◆ **Activity**
Write down, unchanged, the entries from the first line through the line holding "assert (Et : nmTopic n = sfTopic sub).". Include no other line.

◆ **Collected data**
--
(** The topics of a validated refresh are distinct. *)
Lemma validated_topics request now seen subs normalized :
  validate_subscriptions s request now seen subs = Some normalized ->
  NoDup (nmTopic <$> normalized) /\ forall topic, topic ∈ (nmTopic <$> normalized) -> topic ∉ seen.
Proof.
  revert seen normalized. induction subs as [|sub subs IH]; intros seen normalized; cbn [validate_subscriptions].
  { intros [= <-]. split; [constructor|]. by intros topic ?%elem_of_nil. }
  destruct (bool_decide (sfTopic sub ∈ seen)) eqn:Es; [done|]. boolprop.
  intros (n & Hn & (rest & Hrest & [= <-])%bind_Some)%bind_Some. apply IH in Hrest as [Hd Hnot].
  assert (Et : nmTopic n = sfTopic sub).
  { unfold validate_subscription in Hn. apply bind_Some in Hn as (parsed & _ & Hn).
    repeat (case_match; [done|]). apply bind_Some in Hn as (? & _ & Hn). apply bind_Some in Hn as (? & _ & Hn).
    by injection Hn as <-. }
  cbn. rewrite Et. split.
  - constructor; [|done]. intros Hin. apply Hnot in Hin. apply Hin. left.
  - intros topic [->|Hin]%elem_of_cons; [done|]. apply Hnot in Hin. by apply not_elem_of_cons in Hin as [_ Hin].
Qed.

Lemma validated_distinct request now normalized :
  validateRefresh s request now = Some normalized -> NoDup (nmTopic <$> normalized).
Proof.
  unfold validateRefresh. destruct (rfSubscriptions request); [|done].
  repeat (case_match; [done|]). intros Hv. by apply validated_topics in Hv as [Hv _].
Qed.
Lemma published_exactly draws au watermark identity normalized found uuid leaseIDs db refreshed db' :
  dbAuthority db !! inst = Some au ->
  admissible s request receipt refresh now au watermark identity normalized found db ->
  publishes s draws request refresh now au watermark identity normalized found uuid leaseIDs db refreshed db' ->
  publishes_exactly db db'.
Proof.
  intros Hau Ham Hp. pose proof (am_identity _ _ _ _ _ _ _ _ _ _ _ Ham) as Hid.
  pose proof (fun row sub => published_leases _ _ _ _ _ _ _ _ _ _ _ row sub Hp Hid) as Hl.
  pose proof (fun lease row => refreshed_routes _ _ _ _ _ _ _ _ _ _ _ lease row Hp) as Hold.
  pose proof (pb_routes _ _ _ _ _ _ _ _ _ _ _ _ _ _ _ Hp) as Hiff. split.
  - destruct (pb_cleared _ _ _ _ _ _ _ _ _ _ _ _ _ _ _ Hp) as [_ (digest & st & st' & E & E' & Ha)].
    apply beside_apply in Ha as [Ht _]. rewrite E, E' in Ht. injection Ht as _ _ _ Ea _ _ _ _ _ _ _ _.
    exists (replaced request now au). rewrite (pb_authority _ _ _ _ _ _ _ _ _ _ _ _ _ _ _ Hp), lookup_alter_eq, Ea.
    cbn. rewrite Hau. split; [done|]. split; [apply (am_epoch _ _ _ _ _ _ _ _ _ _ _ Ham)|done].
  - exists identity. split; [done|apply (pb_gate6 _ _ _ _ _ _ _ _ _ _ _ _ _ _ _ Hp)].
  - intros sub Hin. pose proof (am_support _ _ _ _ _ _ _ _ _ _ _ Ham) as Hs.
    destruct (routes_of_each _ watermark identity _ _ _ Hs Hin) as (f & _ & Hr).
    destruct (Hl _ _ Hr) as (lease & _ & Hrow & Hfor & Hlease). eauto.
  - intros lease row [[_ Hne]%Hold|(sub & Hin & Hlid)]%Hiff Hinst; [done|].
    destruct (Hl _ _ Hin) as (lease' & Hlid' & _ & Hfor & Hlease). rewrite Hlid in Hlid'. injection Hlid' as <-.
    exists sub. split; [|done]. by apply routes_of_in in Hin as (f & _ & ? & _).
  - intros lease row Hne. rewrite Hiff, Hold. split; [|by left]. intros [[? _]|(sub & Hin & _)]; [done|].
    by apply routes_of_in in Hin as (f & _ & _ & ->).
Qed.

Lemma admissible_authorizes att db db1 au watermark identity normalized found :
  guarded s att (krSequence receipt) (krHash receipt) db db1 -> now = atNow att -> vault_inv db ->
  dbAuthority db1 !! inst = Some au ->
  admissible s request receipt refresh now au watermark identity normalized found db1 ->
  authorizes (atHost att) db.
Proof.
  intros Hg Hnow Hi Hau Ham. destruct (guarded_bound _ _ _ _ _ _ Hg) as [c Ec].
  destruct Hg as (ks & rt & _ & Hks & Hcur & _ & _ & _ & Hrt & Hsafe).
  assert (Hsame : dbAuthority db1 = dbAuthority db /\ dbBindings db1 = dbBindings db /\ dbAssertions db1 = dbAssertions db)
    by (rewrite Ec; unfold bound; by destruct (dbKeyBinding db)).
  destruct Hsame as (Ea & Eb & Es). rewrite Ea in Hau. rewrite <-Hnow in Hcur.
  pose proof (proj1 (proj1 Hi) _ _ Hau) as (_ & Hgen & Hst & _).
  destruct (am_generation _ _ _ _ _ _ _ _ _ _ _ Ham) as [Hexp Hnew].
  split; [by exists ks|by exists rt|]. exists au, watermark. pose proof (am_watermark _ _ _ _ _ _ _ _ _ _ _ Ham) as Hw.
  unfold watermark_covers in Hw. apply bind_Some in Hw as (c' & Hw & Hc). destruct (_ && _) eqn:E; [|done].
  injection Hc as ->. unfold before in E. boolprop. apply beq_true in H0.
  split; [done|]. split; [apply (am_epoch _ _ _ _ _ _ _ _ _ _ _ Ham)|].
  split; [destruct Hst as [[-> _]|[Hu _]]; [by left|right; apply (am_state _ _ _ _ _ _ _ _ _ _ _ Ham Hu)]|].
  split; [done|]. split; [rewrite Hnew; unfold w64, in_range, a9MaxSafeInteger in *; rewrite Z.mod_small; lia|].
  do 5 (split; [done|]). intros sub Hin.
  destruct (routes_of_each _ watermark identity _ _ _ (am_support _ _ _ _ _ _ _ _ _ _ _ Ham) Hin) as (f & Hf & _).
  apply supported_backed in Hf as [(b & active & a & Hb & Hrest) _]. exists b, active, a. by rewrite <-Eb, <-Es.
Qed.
--
◆ **Answer below**
(** The topics of a validated refresh are distinct. *)
Lemma validated_topics request now seen subs normalized :
  validate_subscriptions s request now seen subs = Some normalized ->
  NoDup (nmTopic <$> normalized) /\ forall topic, topic ∈ (nmTopic <$> normalized) -> topic ∉ seen.
Proof.
  revert seen normalized. induction subs as [|sub subs IH]; intros seen normalized; cbn [validate_subscriptions].
  { intros [= <-]. split; [constructor|]. by intros topic ?%elem_of_nil. }
  destruct (bool_decide (sfTopic sub ∈ seen)) eqn:Es; [done|]. boolprop.
  intros (n & Hn & (rest & Hrest & [= <-])%bind_Some)%bind_Some. apply IH in Hrest as [Hd Hnot].
  assert (Et : nmTopic n = sfTopic sub).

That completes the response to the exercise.